Default behavior (contains NULL values)

--Gap analysis using FIRST_VALUE and LAST_VALUE
--Default behavior (contains NULL values)
SELECT 
    [timestamp],
    DATE_BUCKET(MINUTE, 1, [timestamp]) AS [timestamp_bucket],
    SensorReading,
    FIRST_VALUE(SensorReading) OVER (
        PARTITION BY DATE_BUCKET(MINUTE, 1, [timestamp]) 
        ORDER BY [timestamp] 
        ROWS BETWEEN UNBOUNDED PRECEDING AND UNBOUNDED FOLLOWING
    ) AS [Default_FIRST_VALUE (RESPECT NULLS)],
    LAST_VALUE(SensorReading) OVER (
        PARTITION BY DATE_BUCKET(MINUTE, 1, [timestamp]) 
        ORDER BY [timestamp] 
        ROWS BETWEEN UNBOUNDED PRECEDING AND UNBOUNDED FOLLOWING
    ) AS [Default_LAST_VALUE (RESPECT NULLS)]
FROM MachineTelemetry
ORDER BY [timestamp];

 

 

 

Ignore NULL values

--Ignore NULL values
SELECT 
    [timestamp],
    DATE_BUCKET(MINUTE, 1, [timestamp]) AS [timestamp_bucket],
    SensorReading,
    FIRST_VALUE(SensorReading) IGNORE NULLS OVER (
        PARTITION BY DATE_BUCKET(MINUTE, 1, [timestamp]) 
        ORDER BY [timestamp] 
        ROWS BETWEEN UNBOUNDED PRECEDING AND UNBOUNDED FOLLOWING
    ) AS [First_Reading (IGNORE NULLS)],
    LAST_VALUE(SensorReading) IGNORE NULLS OVER (
        PARTITION BY DATE_BUCKET(MINUTE, 1, [timestamp]) 
        ORDER BY [timestamp] 
        ROWS BETWEEN UNBOUNDED PRECEDING AND UNBOUNDED FOLLOWING
    ) AS [Last_Reading (IGNORE NULLS)]
FROM MachineTelemetry
ORDER BY [timestamp];

 


 summarize

In fact, for time series we generally use specialized time series databases such as InfluxDB .

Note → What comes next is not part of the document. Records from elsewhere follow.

(* ===== verification/SessionRuns.v ===== *)
(** * SessionRuns: sessions of the gateway on concrete inputs

    One realm with one game server, where every service has an answer; what the
    theorems about the sessions say of a player there. *)
From S2P Require Import Prelude GoRuntime GoStrings Safety Bytes Packet OnlineCharacters UpdatesBarrier ChatStreams Broadcaster Opcodes SessionApi SessionState SessionGuild SessionGroups SessionMail SessionChannels SessionWorld SessionChat Session SessionRules SessionKeeps SessionFacts SessionLogin SessionMailFacts SessionWorldFacts.
#[local] Existing Instance map_range_canonical.

Definition jaina : LogInCharacter :=
  {| lc_GUID := 10; lc_name := "Jaina"; lc_race := 1; lc_class := 8; lc_gender := 1; lc_skin := 0; lc_face := 0; lc_hairStyle := 0; lc_hairColor := 0;
     lc_facialStyle := 0; lc_level := 80; lc_zone := 12; lc_map := 0; lc_positionX := 0; lc_positionY := 0; lc_positionZ := 0; lc_guildID := 3;
     lc_playerFlags := 0; lc_atLogin := 0; lc_petEntry := 0; lc_petModelID := 0; lc_petLevel := 0; lc_banned := false; lc_equipments := []; lc_accountID := 7 |}.
Definition onyxia : LogInCharacter :=
  {| lc_GUID := 66; lc_name := "Onyxia"; lc_race := 1; lc_class := 8; lc_gender := 1; lc_skin := 0; lc_face := 0; lc_hairStyle := 0; lc_hairColor := 0;
     lc_facialStyle := 0; lc_level := 80; lc_zone := 12; lc_map := 0; lc_positionX := 0; lc_positionY := 0; lc_positionZ := 0; lc_guildID := 0;
     lc_playerFlags := 0; lc_atLogin := 0; lc_petEntry := 0; lc_petModelID := 0; lc_petLevel := 0; lc_banned := false; lc_equipments := []; lc_accountID := 4242 |}.
Definition theramore : Server := {| srv_address := "10.0.0.1:8085"; srv_grpcAddress := "10.0.0.1:9509" |}.
Definition some_mail : SessionMail :=
  {| ml_id := 1; ml_sender := 12; ml_receiverGuid := 10; ml_subject := "Hi"; ml_body := ""; ml_moneyToSend := 5; ml_cashOnDelivery := 0; ml_attachments := [];
     ml_deliveryTimestamp := 0; ml_expirationTimestamp := 0; ml_flags := 0; ml_type := 0; ml_templateID := 0; ml_stationery := 0 |}.
(** A mail with a price, and an item there is no space for. *)
Definition big_item : MailAttachment :=
  {| ma_guid := 5; ma_entry := 99; ma_count := 1; ma_flags := 0; ma_durability := 0; ma_charges := 0; ma_randomPropertyID := 0; ma_propertySeed := 0; ma_text := "" |}.
Definition priced_mail : SessionMail :=
  {| ml_id := 2; ml_sender := 12; ml_receiverGuid := 10; ml_subject := "Sale"; ml_body := ""; ml_moneyToSend := 0; ml_cashOnDelivery := 100; ml_attachments := [big_item];
     ml_deliveryTimestamp := 0; ml_expirationTimestamp := 0; ml_flags := 0; ml_type := 0; ml_templateID := 0; ml_stationery := 0 |}.
Definition some_item (guid : u64) : PlayerItem :=
  {| pi_guid := guid; pi_entry := 7; pi_isTradable := true; pi_count := 1; pi_flags := 0; pi_durability := 0; pi_randomPropertyID := 0; pi_text := "" |}.
(** The services of the realm. *)
Definition services (A : Set) (n : nat) (r : request A) : A :=
  match r in request A return A with
  | CharactersToLoginForAccount _ _ => [jaina]
  | CharactersToLoginByGUID guid _ => Some (if guid =? 66 then onyxia else jaina)
  | AccountDataForAccount _ _ => []
  | WhoQuery _ => {| wa_totalFound := 0; wa_itemsToDisplay := [] |}
  | CharacterOnlineByName _ _ | CharacterByName _ _ => Some {| nc_charGUID := 12; nc_charName := "Arthas" |}
  | ShortOnlineCharactersDataByGUIDs _ _ => []
  | GetFriendsList _ _ => {| fl_friends := []; fl_ignored := [] |}
  | AddFriend _ _ _ _ _ => {| af_result := 7; af_status := 0; af_area := 0; af_level := 0; af_classID := 0 |}
  | AddIgnore _ _ _ | GetGroupIDByPlayer _ _ | MailSend _ _ | ModifyMoneyForPlayer _ _ _ => 0
  | GetMoneyForPlayer _ _ => 1000
  | AvailableGameServersForMapAndRealm _ _ => [theramore]
  | RandomGameServerForRealm _ => Some theramore
  | ListAllGameServers => []
  | ListGatewaysForRealm _ => []
  | SendWhisperMessage _ | InviteAccepted _ _ => 0
  | JoinChannel _ => {| ja_status := 0; ja_channel := Some {| jc_channelID := 2; jc_flags := 0; jc_memberFlags := 0 |} |}
  | LeaveChannel _ | SessionApi.SendChannelMessage _ | KickFromChannel _ | BanFromChannel _ | UnbanFromChannel _ | SetChannelModerator _ | UnsetChannelModerator _
  | SetChannelMute _ | UnsetChannelMute _ | SetChannelOwner _ | SetChannelPassword _ | InviteToChannel _ => 0
  | GetChannelList _ => {| la_status := 0; la_members := [] |}
  | ToggleChannelModeration _ | ToggleChannelAnnouncements _ => {| ta_status := 0; ta_enabled := true |}
  | GetGuildInfo _ _ => {| gi_guildName := "Kirin Tor"; gi_emblemStyle := 0; gi_emblemColor := 0; gi_borderStyle := 0; gi_borderColor := 0;
                           gi_backgroundColor := 0; gi_rankNames := [] |}
  | GetRosterInfo _ _ => Some {| ro_welcomeText := ""; ro_infoText := ""; ro_members := []; ro_ranks := [] |}
  | GroupInvite _ _ _ _ _ | GroupUninvite _ _ _ _ | AcceptInvite _ _ | SetDungeonDifficulty _ _ _ | SetRaidDifficulty _ _ _ => 0
  | GetGroup _ _ | GetGroupByMember _ _ => None
  | RemoveMailMoney _ _ _ | CanPlayerJoinBattlegroundQueue _ _ => 0
  | AddExistingItemToPlayer _ _ item => if ai_entry item =? 99 then 1 else 0
  | MailByID _ id => Some (if id =? 2 then priced_mail else some_mail)
  | MailsForPlayer _ _ => [some_mail]
  | BattlegroundQueueDataForPlayer _ _ => []
  | GetPlayerItemsByGuids _ _ guids => some_item <$> guids
  | RemoveItemsWithGuidsFromPlayer _ _ guids => guids
  | CanPlayerInteractWithNPC _ _ _ _ | CanPlayerInteractWithGameObject _ _ _ _ => true
  | SavePlayerPosition _ _ _ | RemoveFriend _ _ _ | SetFriendNote _ _ _ _ | RemoveIgnore _ _ _ | InviteMember _ _ _ _ | GuildLeave _ _
  | GuildKick _ _ _ | SetMessageOfTheDay _ _ _ | SetGuildInfo _ _ _ | SetMemberPublicNote _ _ _ _ | SetMemberOfficerNote _ _ _ _ | UpdateRank _ _ _
  | AddRank _ _ _ | DeleteLastRank _ _ | PromoteMember _ _ _ | DemoteMember _ _ _ | SendGuildMessage _ _ _ _ _ | GroupLeave _ _ | ConvertToRaid _ _
  | ChangeLeader _ _ _ | SetGroupTargetIcon _ _ _ _ | SetLootMethod _ _ _ _ _ | SendGroupMessage _ _ _ _ _ | MarkAsReadForPlayer _ _ _
  | RemoveMailItem _ _ _ _ _ | DeleteMail _ _ | EnqueueToBattleground _ _ | RemovePlayerFromQueue _ _ _ | PlayerJoinedBattleground _ _ _ _
  | AddPlayersToBattleground _ _ _ _ _ => tt
  end.
Definition auth_proof : Packet := {| Opcode := 493; Source := 0; Size := 0; Data := [] |}.
#[local] Instance realm_one : SessionEnv :=
  {| realmID := 1; gatewayID := "gw-1"; accountID := 7; authPacket := auth_proof; showGameserverConnChangeToClient := true; realmNames := ∅; answer := services |}.
Lemma services_complete : forall A n (r : request A), complete r (answer A n r).
Proof. intros A n []; cbn; eauto; by constructor. Qed.

Definition packet (opcode : u16) (d : bytes) : Packet := {| Opcode := opcode; Source := 0; Size := len d; Data := d |}.
(** A session before a character is chosen, and one that plays. *)
Definition arriving : GameSession :=
  NewGameSession (NewBroadcaster NewChatChannelsService) {| addressesMapping := ∅; addressWithConn := ∅ |} [RPacket (packet SMsgAuthChallenge [])] 5.
Definition playing : GameSession :=
  set_membership (NewChannelMembership 10 5)
    (set_client (Some "10.0.0.1:9509") (set_worldSocket (Some {| ws_id := 0; ws_Address := "10.0.0.1:8085" |}) (set_character (Some (logged_in jaina)) arriving))).
Lemma playing_agrees : agreeing 10 playing.
Proof.
  split; [split; [by exists (logged_in jaina)|constructor]|]. exists no_mail. split; [apply new_implements|done| |done].
  intros key. split; [intros H; by apply elem_of_empty in H|by intros []].
Qed.
Lemma playing_in_order : in_order playing.
Proof. split; [by exists (logged_in jaina)|by eexists..]. Qed.

(** The player joins a channel, promotes a guild mate, reads the mail, asks for
    what nobody knows, and gets a message of the game server. *)
Definition name_bytes (s : string) : bytes := string_bytes s ++ [0].
Definition join_trade : Packet := packet CMsgJoinChannel ([0; 0; 0; 0; 0; 0] ++ name_bytes "Trade" ++ [0]).
Definition a_day : list input :=
  [FromClient join_trade; FromClient (packet CMsgGuildPromote (name_bytes "Arthas")); FromClient (packet CMsgGetMailList [1; 0; 0; 0; 0; 0; 16; 241]); FromClient (packet 9999 []);
   FromWorld (RPacket (packet SMsgMOTD [])); FromStream; FromEvents; Goroutine; SafeFun; Clock 9; FromWorld RClosed; Goroutine; SafeFun].
Lemma acts_as_itself_witness :
  let s' := (take_inputs a_day (Sys playing [false; true] [])).2 in
  (4 < length (events s'))%nat /\ exists es, events s' = [] ++ es /\ Forall (acts_for 10) es.
Proof.
  split; [apply Nat.ltb_lt; by vm_compute|]. apply (proj1 (acts_as_itself a_day (Sys playing [false; true] []) (logged_in jaina) eq_refl (Forall_nil_2 _) eq_refl)).
Defined.

Definition orderly_day : list input :=
  [FromClient join_trade; FromClient (packet CMsgGuildPromote (name_bytes "Arthas")); FromClient (packet CMsgGetMailList [1; 0; 0; 0; 0; 0; 16; 241]);
   FromClient (packet CMsgMailTakeMoney [1; 0; 0; 0; 0; 0; 16; 241; 1; 0; 0; 0]); FromClient (packet CMsgBattleMasterJoin []); Clock 9].

(** Two channels are joined, one is left; every request of the third one fails. *)
Definition channel_packets : list input :=
  [FromClient join_trade; FromClient (packet CMsgJoinChannel ([0; 0; 0; 0; 0; 0] ++ name_bytes "LFG" ++ [0]));
   FromClient (packet CMsgLeaveChannel ([0; 0; 0; 0] ++ name_bytes "TRADE")); FromStream;
   FromClient (packet CMsgJoinChannel ([0; 0; 0; 0; 0; 0] ++ name_bytes "World" ++ [0]))].
Lemma logout_leaves_nothing_witness :
  exists s', end_session (Sys playing [] []) = (Ok tt, s') /\ character (st s') = None.
Proof.
  destruct (logout_leaves_nothing 10 (Sys playing [] []) playing_agrees) as (s' & Hrun & Hc & _). by exists s'.
Defined.

Definition choose_jaina : Packet := packet CMsgPlayerLogin [10; 0; 0; 0; 0; 0; 0; 0].
Lemma login_starts_in_order_witness :
  let s' := (Login choose_jaina (Sys arriving [] [])).2 in
  agreeing 10 (st s') /\ worldSocket (st s') = Some {| ws_id := 0; ws_Address := "10.0.0.1:8085" |}.
Proof.
  assert (Hok : (Login choose_jaina (Sys arriving [] [])).1 = Ok tt) by (vm_compute; reflexivity).
  destruct (login_starts_in_order choose_jaina (Sys arriving [] []) (Login choose_jaina (Sys arriving [] [])).2 no_mail) as (char & socket & [n Hchar] & _ & Hag & _).
  - rewrite (surjective_pairing (Login _ _)) at 1. by rewrite Hok.
  - done.
  - apply new_implements.
  - intros n char Hchar. injection Hchar as <-. split; [|done]. intros name H. by apply elem_of_empty in H.
  - injection Hchar as <-. split; [exact Hag|by vm_compute].
Defined.

(** The game server is lost while the player reads the mail; another one says
    three things before it answers. *)
Definition tape : list Packet := [packet SMsgMOTD []; packet 9999 [1]; packet 9998 []].
Definition disconnected : GameSession := set_reads ((RPacket <$> tape) ++ [RPacket (packet SMsgAuthResponse [])]) playing.
Definition in_queue : GameSession := set_character (Some (set_waiting true (logged_in jaina))) playing.
Definition warsong : queue_place := {| qp_slots := {[10 := 1]}; qp_min := 71; qp_max := 80; qp_type := 2 |}.
Definition an_invite (time : u32) : invite := {| in_place := warsong; in_map := 489; in_time := time |}.
Lemma invite_waits_for_queue_witness : exists g', handle_all [invited_event 1 [10] (an_invite 40); invited_event 1 [10] (an_invite 30); queued_event 1 [10] warsong] (Sys in_queue [] []) =
  (Ok tt, Sys g' [] [EClient (place_packet (logged_in jaina) warsong); EClient (invite_packet (logged_in jaina) (an_invite 30))]).
Proof.
  destruct (invite_waits_for_queue 1 [10] [an_invite 40; an_invite 30] [] warsong (set_waiting true (logged_in jaina)) in_queue [] [] eq_refl eq_refl) as (g' & Hrun & _).
  exists g'. exact Hrun.
Defined.

(** ** Mails *)
Definition le32 (n : Z) : bytes := [wrap8 n; wrap8 (n / 256); wrap8 (n / 65536); wrap8 (n / 16777216)].
Definition a_mailbox : bytes := [1; 0; 0; 0; 0; 0; 16; 241].
Definition letter_packet (attachments : list Z) (money : Z) : Packet :=
  packet CMsgSendMail (a_mailbox ++ name_bytes "Arthas" ++ name_bytes "Hi" ++ name_bytes "" ++ le32 0 ++ le32 0 ++
    [wrap8 (len attachments)] ++ concat (map (fun g => 0 :: le32 g ++ [0; 0; 0; 64]) attachments) ++ le32 money ++ le32 0).
Definition paid (p : Packet) : list Z :=
  omap (fun e => match e with ECall (ModifyMoneyForPlayer _ _ value) => Some value | ECall (MailSend _ q) => Some (sm_moneyToSend q) | _ => None end)
    (events (HandleSendMail p (Sys playing [] [])).2).
Example one_item_costs_30 : paid (letter_packet [7] 100) = [-130; 100]. Proof. by vm_compute. Qed.
(** The price of nine items is that of one byte. *)
Example nine_items_cost_14 : paid (letter_packet [1; 2; 3; 4; 5; 6; 7; 8; 9] 0) = [-14; 0]. Proof. by vm_compute. Qed.
(** Negative money pays for the mail. *)
Example negative_money_sent : paid (letter_packet [] (-30)) = [0; -30]. Proof. by vm_compute. Qed.
(** What changes hands when an item is taken. *)
Definition hands (fs : list bool) (itemID mailID : Z) : list string :=
  omap (fun e => match e with
                 | ECall (ModifyMoneyForPlayer _ _ _) => Some "pay"
                 | ECall (AddExistingItemToPlayer _ _ _) => Some "give"
                 | ECall (RemoveMailItem _ _ _ _ _) => Some "remove"
                 | _ => None
                 end) (events (HandleMailTakeItem (packet CMsgMailTakeItem (a_mailbox ++ le32 mailID ++ le32 itemID)) (Sys playing fs [])).2).
(** The bags are full: the price is paid, and the item stays in the mail with
    its price. *)
Example paid_for_nothing : hands [] 5 2 = ["pay"; "give"]. Proof. by vm_compute. Qed.

(** ** Sessions out of order *)

(** A packet before the login meets no character. *)
Example packet_before_login : (on_client (packet CMsgGuildRoster []) (Sys arriving [] [])).1 = Panic. Proof. by vm_compute. Qed.
(** A battleground for a group, without a group. *)
Example battleground_without_group :
  (on_client (packet CMsgBattleMasterJoin [0; 0; 0; 0; 0; 0; 0; 0; 2; 0; 0; 0; 0; 0; 0; 0; 1]) (Sys playing [] [])).1 = Panic.
Proof. by vm_compute. Qed.
(** The character of another account is logged in. *)
Definition choose_other : Packet := packet CMsgPlayerLogin [66; 0; 0; 0; 0; 0; 0; 0].
Example other_account_logged_in : (Login choose_other (Sys arriving [] [])).1 = Ok tt /\
  (c_AccountID <$> character (st (Login choose_other (Sys arriving [] [])).2)) = Some 4242.
Proof. split; by vm_compute. Qed.
(** A login whose mails fail keeps the character, and the channels of nobody. *)
Definition half_logged_in := Login choose_jaina (Sys arriving [false; false; false; false; false; false; true; true] []).
Example login_half_done : match half_logged_in with
  | (Fail _, s') => (c_GUID <$> character (st s')) = Some 10 /\ cm_playerGUID (channelMembership (st s')) = 0
  | _ => False
  end.
Proof. vm_compute. by split. Qed.
(** An entry of the list of mails says it is longer than it is, by 28 bytes for
    each attachment. *)
Definition entry_length (m : SessionMail) : Z := len (Data (ToPacket (write_mail 0 m (NewWriterWithSize SMsgMailListResult 0)))).
Example mail_entry_sizes : mail_size some_mail - entry_length some_mail = 0 /\ mail_size priced_mail - entry_length priced_mail = 28.
Proof. split; by vm_compute. Qed.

It uses TSM (Time-Structured Merge Tree) as the storage engine, which is a variant of the LSM tree specifically optimized for write and query performance for time-series data.

In addition, SQL Server's time series functionality uses the Row Store as its storage engine, which means that data is stored and processed on a row-by-row basis.

 

In most scenarios, if the performance is not very high, in fact, SQL Server storage time series data performance is completely sufficient, and additional use of InfluxDB database needs to maintain an additional technology stack, the operation and maintenance requirements are even higher.

Especially now the pursuit of database integration trend in the background, whether it is time series data, vector data, geographic data, json data are best in a database to meet all, reduce the burden of operation and maintenance, reuse the technology stack, reduce the duplication of construction costs is a better solution.

 

 

reference article

/sessions/event2024/Time_Series_with_SQL_Server_2022

/en-us/sql-server/blog/2023/01/12/working-with-time-series-data-in-sql-server-2022-and-azure-sql/

/sqlservertip/6232/load-time-series-data-with-sql-server/

 

 
This article is copyrighted and may not be reproduced without the author's permission.